• 牡羊座のイラスト
    おひつじ座のキーワードは、「大気を引き裂け」。 昭和の時代に映画やテレビドラマにもなった石坂洋次郎の小説『山のかなたに』には、「雷が鳴りだした。大気をまっ二つに引き裂くような烈しい振動があり、赤い火箭(ひや)が竿(さお)を継ぎ足すように、ジグザグと鋭く走った」という表現が出てきます。

    ここで読者は「大気を引き裂く」というスケールの大きな時空間の広がりを突きつけられると同時に、火をつけて放たれた矢が次々と連続して対象に突き刺さっていくような鋭いイメージを差し込まれることで、これから起こるであろう出来事がなにか運命的かつ決定的なものであることを予感するのです。

    そもそも「雷」とは、「神鳴り」つまり神の「訪れ(音連れ)」であり、神が人間の力ではどうすることもできない運命を半ば強制する天の力の体験のことであり、それは地上の存在を圧倒しこなごなにする出来事でもありました。
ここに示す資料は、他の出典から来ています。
(** * sop_planner: the coil-coating line scheduler

    A shallow embedding of [src/sop_planner.py]: the schedule builder
    [calculate_schedule], the two ordering policies and the changeover
    metrics computed from the two schedules.

    Conventions of the embedding.
    - Numbers that the script handles as Python numbers (tons, millimetres,
      minutes) are exact rationals [Q]; binary floating point is not
      modelled.
    - The builder is given twice.  The first embedding keeps line time
      exact: a [datetime] is the number of minutes elapsed since
      2026-01-10T00:00 and [start + timedelta(minutes=m)] is [start + m].
      It carries the facts about the order, the kind and the number of the
      blocks, which do not depend on the clock.  The module [Clock] follows
      the [datetime] library: times are whole microseconds, a [timedelta]
      is rounded to the microsecond, and a value out of range raises
      [OverflowError].  It carries the facts about the length of a block
      and about the failures of the builder.
    - Strings are byte strings holding the UTF-8 encoding of the Python text;
      byte-wise lexicographic order coincides with code-point order.
    - A Python exception is a [Raise] result. *)

From Stdlib Require Import List String Ascii Bool ZArith QArith Lia.
From Stdlib Require Import Permutation Sorted.
From Stdlib Require OrderedTypeEx.
Import ListNotations.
    生命はときにその不合理で、自然発生的な、カオスな側面を明らかにしますが、今のおひつじ座もまた、どこかで自分が圧倒されるような誰か何かとの関わりや、それによって眠っていたDNAが目覚めてしまうような体験を求めているはず。

    みずから大気を引き裂き、雷鳴を促していくこと。それが今季のあなたのテーマと言えるでしょう。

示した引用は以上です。